WHAT IS REQUIRED: Take the lines below between the one holding "assert (Hnone : forall" and the one holding "[player current_frame shown].", inclusive, and copy them exactly. Add nothing.

AVAILABLE DATA:
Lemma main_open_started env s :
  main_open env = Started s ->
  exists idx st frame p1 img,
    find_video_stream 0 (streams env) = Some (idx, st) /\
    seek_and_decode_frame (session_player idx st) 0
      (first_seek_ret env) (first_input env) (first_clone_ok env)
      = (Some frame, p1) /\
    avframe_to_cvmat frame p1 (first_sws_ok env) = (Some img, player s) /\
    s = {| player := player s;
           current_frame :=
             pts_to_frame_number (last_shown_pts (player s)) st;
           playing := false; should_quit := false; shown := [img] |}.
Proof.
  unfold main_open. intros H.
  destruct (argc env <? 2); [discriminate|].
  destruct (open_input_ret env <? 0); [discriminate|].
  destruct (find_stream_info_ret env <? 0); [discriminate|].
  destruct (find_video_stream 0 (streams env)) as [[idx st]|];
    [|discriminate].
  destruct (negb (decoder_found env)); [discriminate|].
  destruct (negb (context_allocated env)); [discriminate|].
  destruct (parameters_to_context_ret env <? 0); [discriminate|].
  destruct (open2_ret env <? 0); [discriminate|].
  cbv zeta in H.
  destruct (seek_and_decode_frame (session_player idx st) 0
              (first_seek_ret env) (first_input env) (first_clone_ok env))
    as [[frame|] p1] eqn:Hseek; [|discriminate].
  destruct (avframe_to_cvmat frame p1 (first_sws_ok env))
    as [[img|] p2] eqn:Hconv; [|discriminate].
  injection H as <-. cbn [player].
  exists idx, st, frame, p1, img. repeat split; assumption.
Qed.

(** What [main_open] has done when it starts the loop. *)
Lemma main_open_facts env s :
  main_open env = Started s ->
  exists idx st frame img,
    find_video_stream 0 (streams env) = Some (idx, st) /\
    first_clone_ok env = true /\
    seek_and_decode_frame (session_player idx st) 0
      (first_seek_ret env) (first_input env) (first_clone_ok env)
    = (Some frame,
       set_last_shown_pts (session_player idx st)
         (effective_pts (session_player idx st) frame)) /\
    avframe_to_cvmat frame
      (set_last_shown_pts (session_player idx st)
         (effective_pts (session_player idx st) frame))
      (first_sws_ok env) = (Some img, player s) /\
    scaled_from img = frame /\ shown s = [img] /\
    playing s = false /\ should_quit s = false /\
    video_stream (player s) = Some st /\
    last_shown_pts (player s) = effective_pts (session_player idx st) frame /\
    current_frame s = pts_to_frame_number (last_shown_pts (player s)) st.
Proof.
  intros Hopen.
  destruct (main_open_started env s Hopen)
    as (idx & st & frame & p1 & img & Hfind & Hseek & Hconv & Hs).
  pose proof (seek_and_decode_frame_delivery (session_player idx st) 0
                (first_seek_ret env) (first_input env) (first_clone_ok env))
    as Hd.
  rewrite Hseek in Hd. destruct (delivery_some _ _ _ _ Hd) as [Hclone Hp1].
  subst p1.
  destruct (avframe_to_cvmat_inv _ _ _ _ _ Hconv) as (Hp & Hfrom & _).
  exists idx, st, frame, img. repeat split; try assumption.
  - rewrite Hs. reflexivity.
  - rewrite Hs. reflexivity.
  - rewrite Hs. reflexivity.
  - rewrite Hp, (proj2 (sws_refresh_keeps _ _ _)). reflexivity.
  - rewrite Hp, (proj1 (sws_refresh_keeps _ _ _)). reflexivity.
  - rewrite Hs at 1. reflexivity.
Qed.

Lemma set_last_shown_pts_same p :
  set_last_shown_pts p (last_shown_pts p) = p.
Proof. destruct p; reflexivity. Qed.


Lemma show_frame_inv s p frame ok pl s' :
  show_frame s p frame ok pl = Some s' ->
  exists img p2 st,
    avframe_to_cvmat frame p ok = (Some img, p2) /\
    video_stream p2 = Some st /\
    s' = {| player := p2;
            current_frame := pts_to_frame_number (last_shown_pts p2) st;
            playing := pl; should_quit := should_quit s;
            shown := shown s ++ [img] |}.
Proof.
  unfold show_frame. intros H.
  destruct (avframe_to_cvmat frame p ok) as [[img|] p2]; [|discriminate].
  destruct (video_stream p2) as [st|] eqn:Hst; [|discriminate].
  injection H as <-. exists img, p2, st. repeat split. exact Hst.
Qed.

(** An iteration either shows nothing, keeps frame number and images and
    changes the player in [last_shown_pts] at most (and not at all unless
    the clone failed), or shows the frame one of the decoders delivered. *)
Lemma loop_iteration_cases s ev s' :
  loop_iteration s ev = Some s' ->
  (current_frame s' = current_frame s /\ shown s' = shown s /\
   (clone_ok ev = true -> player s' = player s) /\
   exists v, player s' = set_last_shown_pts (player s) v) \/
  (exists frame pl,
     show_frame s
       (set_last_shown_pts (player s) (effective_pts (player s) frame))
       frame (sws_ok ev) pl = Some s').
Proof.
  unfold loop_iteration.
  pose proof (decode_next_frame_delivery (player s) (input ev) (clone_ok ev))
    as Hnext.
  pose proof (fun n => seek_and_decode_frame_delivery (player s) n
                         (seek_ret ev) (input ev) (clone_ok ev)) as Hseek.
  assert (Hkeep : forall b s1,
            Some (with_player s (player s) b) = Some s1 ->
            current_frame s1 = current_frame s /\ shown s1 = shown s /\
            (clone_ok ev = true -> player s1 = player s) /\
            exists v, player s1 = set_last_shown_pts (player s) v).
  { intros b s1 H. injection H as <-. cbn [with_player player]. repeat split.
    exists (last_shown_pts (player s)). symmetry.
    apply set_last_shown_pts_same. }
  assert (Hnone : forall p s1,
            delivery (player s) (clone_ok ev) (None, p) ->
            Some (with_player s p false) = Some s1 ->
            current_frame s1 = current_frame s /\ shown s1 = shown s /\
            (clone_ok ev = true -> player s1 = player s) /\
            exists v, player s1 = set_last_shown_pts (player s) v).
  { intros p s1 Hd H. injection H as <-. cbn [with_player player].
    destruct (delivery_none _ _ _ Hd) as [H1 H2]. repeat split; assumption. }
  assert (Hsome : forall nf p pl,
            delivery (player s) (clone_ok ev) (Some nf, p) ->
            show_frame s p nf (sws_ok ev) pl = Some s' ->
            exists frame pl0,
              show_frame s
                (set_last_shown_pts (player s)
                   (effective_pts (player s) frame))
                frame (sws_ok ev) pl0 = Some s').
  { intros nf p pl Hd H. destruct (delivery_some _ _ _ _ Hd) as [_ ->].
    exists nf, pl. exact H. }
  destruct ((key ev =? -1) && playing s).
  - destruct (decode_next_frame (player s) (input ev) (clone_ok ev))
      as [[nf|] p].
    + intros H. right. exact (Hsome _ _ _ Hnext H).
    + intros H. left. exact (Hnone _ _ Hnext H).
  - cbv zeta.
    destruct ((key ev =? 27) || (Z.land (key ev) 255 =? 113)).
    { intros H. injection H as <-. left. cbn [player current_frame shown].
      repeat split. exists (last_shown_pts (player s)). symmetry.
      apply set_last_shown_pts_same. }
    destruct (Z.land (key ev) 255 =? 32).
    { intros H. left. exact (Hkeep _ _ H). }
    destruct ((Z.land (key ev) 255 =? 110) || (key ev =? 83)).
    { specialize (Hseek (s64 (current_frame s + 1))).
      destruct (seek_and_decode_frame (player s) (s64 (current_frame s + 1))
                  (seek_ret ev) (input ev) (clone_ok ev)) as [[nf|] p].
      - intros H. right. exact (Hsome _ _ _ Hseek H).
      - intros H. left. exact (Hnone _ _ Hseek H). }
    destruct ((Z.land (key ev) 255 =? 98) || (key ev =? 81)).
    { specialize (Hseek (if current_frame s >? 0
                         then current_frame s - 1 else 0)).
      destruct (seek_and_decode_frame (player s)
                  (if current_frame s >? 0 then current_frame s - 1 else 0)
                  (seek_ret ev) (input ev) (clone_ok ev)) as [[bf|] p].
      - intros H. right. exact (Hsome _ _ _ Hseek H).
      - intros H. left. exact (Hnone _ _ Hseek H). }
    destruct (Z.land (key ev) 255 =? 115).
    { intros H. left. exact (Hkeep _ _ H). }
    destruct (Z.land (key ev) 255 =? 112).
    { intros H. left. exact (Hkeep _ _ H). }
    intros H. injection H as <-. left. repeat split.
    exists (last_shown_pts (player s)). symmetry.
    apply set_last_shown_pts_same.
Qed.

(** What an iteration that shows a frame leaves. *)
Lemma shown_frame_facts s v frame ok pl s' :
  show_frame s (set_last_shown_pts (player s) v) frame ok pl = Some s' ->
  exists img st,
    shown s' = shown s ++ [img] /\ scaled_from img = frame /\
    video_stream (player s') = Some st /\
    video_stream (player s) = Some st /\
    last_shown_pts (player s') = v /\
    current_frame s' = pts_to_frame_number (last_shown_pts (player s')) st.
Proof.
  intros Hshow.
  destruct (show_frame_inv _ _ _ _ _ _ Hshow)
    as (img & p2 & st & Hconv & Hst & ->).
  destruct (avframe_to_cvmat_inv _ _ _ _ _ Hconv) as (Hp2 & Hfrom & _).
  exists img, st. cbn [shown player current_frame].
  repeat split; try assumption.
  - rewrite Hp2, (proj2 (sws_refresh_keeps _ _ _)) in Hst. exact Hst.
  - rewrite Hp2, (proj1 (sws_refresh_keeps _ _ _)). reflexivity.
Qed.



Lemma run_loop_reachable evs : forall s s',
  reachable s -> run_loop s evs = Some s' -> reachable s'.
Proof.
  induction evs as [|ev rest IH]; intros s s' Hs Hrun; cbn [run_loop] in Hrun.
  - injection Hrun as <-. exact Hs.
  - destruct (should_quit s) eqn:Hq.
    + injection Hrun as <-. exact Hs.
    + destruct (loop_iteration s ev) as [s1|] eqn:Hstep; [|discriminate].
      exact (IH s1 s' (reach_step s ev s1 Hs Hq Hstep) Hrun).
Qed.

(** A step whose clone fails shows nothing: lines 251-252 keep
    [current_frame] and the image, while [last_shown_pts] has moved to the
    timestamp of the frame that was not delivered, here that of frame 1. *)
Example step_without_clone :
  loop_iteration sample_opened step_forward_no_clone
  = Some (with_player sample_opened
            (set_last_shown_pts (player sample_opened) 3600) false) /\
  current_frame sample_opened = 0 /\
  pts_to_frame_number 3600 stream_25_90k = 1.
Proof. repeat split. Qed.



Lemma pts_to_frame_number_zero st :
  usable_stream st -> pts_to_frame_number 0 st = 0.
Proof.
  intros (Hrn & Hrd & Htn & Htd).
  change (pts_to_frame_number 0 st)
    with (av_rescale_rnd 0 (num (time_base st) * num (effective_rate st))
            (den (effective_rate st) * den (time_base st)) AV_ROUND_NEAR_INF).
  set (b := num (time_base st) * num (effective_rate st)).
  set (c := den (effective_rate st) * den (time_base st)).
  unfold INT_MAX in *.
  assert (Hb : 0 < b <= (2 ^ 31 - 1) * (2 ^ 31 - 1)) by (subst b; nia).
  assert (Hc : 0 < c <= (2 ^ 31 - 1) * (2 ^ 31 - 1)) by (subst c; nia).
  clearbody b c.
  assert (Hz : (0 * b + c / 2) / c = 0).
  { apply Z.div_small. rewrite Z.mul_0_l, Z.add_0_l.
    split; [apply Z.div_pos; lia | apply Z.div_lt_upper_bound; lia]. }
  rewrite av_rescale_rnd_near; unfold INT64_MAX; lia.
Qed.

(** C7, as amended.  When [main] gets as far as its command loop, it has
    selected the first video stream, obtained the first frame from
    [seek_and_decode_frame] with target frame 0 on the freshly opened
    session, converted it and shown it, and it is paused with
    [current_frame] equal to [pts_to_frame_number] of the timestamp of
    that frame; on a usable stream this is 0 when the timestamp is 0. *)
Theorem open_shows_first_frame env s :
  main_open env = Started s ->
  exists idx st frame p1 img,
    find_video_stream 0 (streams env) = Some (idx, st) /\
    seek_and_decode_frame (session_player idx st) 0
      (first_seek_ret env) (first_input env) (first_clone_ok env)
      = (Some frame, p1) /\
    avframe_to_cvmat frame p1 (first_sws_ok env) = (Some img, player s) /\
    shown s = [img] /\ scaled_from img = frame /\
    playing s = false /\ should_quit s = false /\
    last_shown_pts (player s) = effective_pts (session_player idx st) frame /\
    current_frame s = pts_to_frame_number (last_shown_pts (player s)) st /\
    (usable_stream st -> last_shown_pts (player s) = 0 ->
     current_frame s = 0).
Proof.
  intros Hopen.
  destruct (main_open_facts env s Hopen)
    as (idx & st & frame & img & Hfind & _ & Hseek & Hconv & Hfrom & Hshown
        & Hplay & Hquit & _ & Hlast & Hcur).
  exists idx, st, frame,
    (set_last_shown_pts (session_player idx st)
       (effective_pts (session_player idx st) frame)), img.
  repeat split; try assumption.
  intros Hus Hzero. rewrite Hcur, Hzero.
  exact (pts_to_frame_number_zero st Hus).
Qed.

RESULT OF THE EXERCISE:
  assert (Hnone : forall p s1,
            delivery (player s) (clone_ok ev) (None, p) ->
            Some (with_player s p false) = Some s1 ->
            current_frame s1 = current_frame s /\ shown s1 = shown s /\
            (clone_ok ev = true -> player s1 = player s) /\
            exists v, player s1 = set_last_shown_pts (player s) v).
  { intros p s1 Hd H. injection H as <-. cbn [with_player player].
    destruct (delivery_none _ _ _ Hd) as [H1 H2]. repeat split; assumption. }
  assert (Hsome : forall nf p pl,
            delivery (player s) (clone_ok ev) (Some nf, p) ->
            show_frame s p nf (sws_ok ev) pl = Some s' ->
            exists frame pl0,
              show_frame s
                (set_last_shown_pts (player s)
                   (effective_pts (player s) frame))
                frame (sws_ok ev) pl0 = Some s').
  { intros nf p pl Hd H. destruct (delivery_some _ _ _ _ Hd) as [_ ->].
    exists nf, pl. exact H. }
  destruct ((key ev =? -1) && playing s).
  - destruct (decode_next_frame (player s) (input ev) (clone_ok ev))
      as [[nf|] p].
    + intros H. right. exact (Hsome _ _ _ Hnext H).
    + intros H. left. exact (Hnone _ _ Hnext H).
  - cbv zeta.
    destruct ((key ev =? 27) || (Z.land (key ev) 255 =? 113)).
    { intros H. injection H as <-. left. cbn [player current_frame shown].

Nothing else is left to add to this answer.